CMS also released new program requirements for 2018. For that year, the agency is adding a three-item care transition dimension, which is part of the Hospital Consumer Assessment of Hospital Providers and Systems survey.
The program is budget-neutral, so that a reduction in one hospital's base operating Medicare severity diagnosis-related group payments means other hospitals receive those funds based on their total performance scores.
In 2017, about 1,612 out of 2,955 hospitals will see payment increases, which CMS said proves that the quality of care is improving. Approximately 1,343 hospitals will have a negative payment adjustment.
No hospitals in FY 2017 will have a zero net payment adjustment if they were eligible to participate in the value-based purchasing program, CMS said.
About half of hospitals will see a small change -- from negative 0.5 to a 0.5 percent increase -- in their payments.
However, because the law requires that payments increase from 1.75 to 2 percent, the highest performing hospital in 2017 will receive a net increase of slightly more than 4 percent, and the lowest performing hospital will incur a net reduction of 1.83 percent, CMS said.
Hospitals could see an increase, a decrease, or no change to their Medicare inpatient prospective payment system payments.
Hospitals' payments depend on how well they performed compared to their peers in measures such as healthcare quality and resource use during a performance period, and also improved quality of care over time.
The actual amount will depend on the hospital's total performance score, its value-based incentive payment percentage and the total amount available for value-based incentive payments.
Hospitals may also earn back a value-based incentive payment percentage that is less than, equal to, or more than the applicable percent reduction for that program year.

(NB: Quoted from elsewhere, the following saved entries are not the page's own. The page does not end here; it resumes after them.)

(* ===== verification/FastTrack.v ===== *)
(** * bin/cli/src/fast_track.rs

    The migration of a rollup to Kailua: the contracts that are deployed, and the
    calls through the Safe that owns the factory, in their order. *)

From S2P Require Import Prelude Bytes Config Deployment Transact Witgen Agent.
Open Scope Z_scope.

Record FastTrackArgs := {
  ft_starting_block_number : Z; ft_proposal_output_count : Z; ft_output_block_span : Z;
  ft_collateral_amount : Z; ft_verifier_contract : option string; ft_challenge_timeout : Z;
  ft_deployer_signer : SignerArgs; ft_owner_signer : SignerArgs; ft_guardian_signer : option SignerArgs;
  ft_vanguard_address : option string; ft_vanguard_advantage : option Z;
  ft_respect_kailua_proposals : bool;
}.

(** The calls that go through the Safe. *)
Inductive OwnerCall :=
| SetImplementation (game_type impl : Z)
| SetInitBond (game_type bond : Z)
| ResolveGame
| SetParticipationBond (bond : Z)
| AssignVanguard (vanguard advantage : Z).

Inductive DeployTx :=
| DeployRouter (owner : Z)
| DeployGroth16 (control_root control_id : bytes)
| AddVerifier (router selector verifier : Z)
| DeployTreasury (verifier image_id config_hash output_count span game_type portal root_claim block : Z)
| ProposeRoot (treasury root_claim : Z) (extra_data : bytes)
| DeployGame (treasury genesis_time block_time timeout : Z)
| ExecTransaction (safe : Z) (call : SafeCall)
| SetRespectedGameType (portal game_type : Z).

(** The encoding of calls by the contract bindings, the constants of the
    verifier of risc0, and alloy's parser of addresses. *)
Class Bindings := {
  call_data : OwnerCall -> bytes;
  ALLOWED_CONTROL_ROOT : bytes;
  BN254_IDENTITY_CONTROL_ID : bytes;
  parse_address : string -> outcome Z;
}.
(** The owners of a Safe, and a transaction, sent by an account: the address of
    the contract that its receipt names. *)
Class DeployHost (S : Type) := {
  get_owners : Z -> S -> list Z * S;
  transact : Z -> DeployTx -> St S (option Z);
}.

Section fast_track.
Context {S : Type} `{Nodes S} `{OpNode S} `{Signers S} `{DeployHost S} `{Bindings} `{Digests} `{Images}.

(** The nodes, and what was sent, with its sender. *)
Abbreviation W := (S * list (Z * DeployTx))%type.
Definition transact_with_context (from : Z) (tx : DeployTx) : St W (option Z) := fun '(s, sent) =>
  let '(r, s) := transact from tx s in (r, (s, sent ++ [(from, tx)])).
Definition ask (contract : Z) (c : Call) : St W Z := on_fst (stall contract c).
(* ===== verification/Validator.v ===== *)
(** * crates/validator/src/proposals/{mod,processing,dispatch,receipts,trails}.rs,
    channel.rs and requests.rs

    The validator's loop: new proposals are judged and queued for the proof they
    call for, requests leave the queues when their time has come, and proofs that
    come back are published on chain. *)

From S2P Require Import Prelude Bytes Config Journal Blobs Precondition Stitching Deployment Proposal Agent.
From stdpp Require Import sorting.
Open Scope Z_scope.

(** ** Messages, transactions and queues *)

(** [Message], from and to the prover. *)
Inductive Message (R : Type) :=
| MProposal (index : Z) (precondition_validation_data : option PreconditionValidationData)
    (l1_head agreed_l2_head_hash agreed_l2_output_root claimed_l2_block_number claimed_l2_output_root : Z)
| MProof (index : Z) (receipt : option R).
Arguments MProposal {R}. Arguments MProof {R}.

(** The contract calls that the validator sends. *)
Inductive Transaction :=
| ProveValidity (tournament payout l1_head_contract : Z) (child_index : nat) (seal : bytes)
| ProveOutputFault (tournament payout l1_head_contract : Z) (child_index : nat) (divergence_point : Z)
    (seal : bytes) (agreed_output_root claimed_output_root output_fe : Z) (commitments proofs : list bytes)
| ProveTrailFault (tournament recipient : Z) (child_index : nat) (divergence_point output_fe : Z)
    (commitment proof : bytes).

(** [risc0_zkvm::InnerReceipt], as far as the seal depends on it. *)
Inductive InnerReceipt := Fake (claim_digest : bytes) | Groth16 (verifier_parameters seal : bytes) | OtherReceipt.
Class Receipts (R : Type) := { inner : R -> InnerReceipt }.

The weighted domains for 2017 were: clinical care outcomes, 25 percent; process, 5 percent; patient and caregiver centered experience of care and care coordination, 25 percent; safety 20 percent; and efficiency and cost reduction, 25 percent.
Hospitals must have a domain score for at least three of the four domains to have a total performance score calculated.
Hospitals that do not meet the minimum domain requirements do not have their payments adjusted in the corresponding fiscal year.
Also, hospitals excluded from the hospital value-based program are not subject to the reduction of two percent and are not eligible to receive incentive payments, CMS said.
For every measure, each of the hospitals participating in the program receives an improvement score and an achievement score. The higher of the two scores is awarded as the measure score.
The measure set for the 2018 has several changes, including removal of two measures from the clinical care–process subdomain, and the movement of the remaining measure to the safety domain.
In 2018, CMS is adding a three-item care transition dimension, which is part of the HCAHPS survey, to the patient and caregiver centered experience of care/care coordination domain.
The 2018 program will include four equally-weighted domains: clinical care, 25 percent; patient experience and caregiver centered experience/care coordination, 25 percent; safety, 25 percent; and efficiency and cost reduction, 25 percent.
For the 2017 outpatient prospective payment system proposed rule, CMS proposed to remove the pain management dimension, which is derived from the HCAHPS survey, from the patient and caregiver centered experience of care/care coordination domain beginning with the 2018 program year.
CMS will address the proposal and respond to any comments submitted in its final rule anticipated for release later this month.
This is the fifth year of the hospital value-based purchasing program.
The program is among the Affordable Care Act initiatives established by Medicare to pay for value over volume -- in this case, for hospital inpatient care.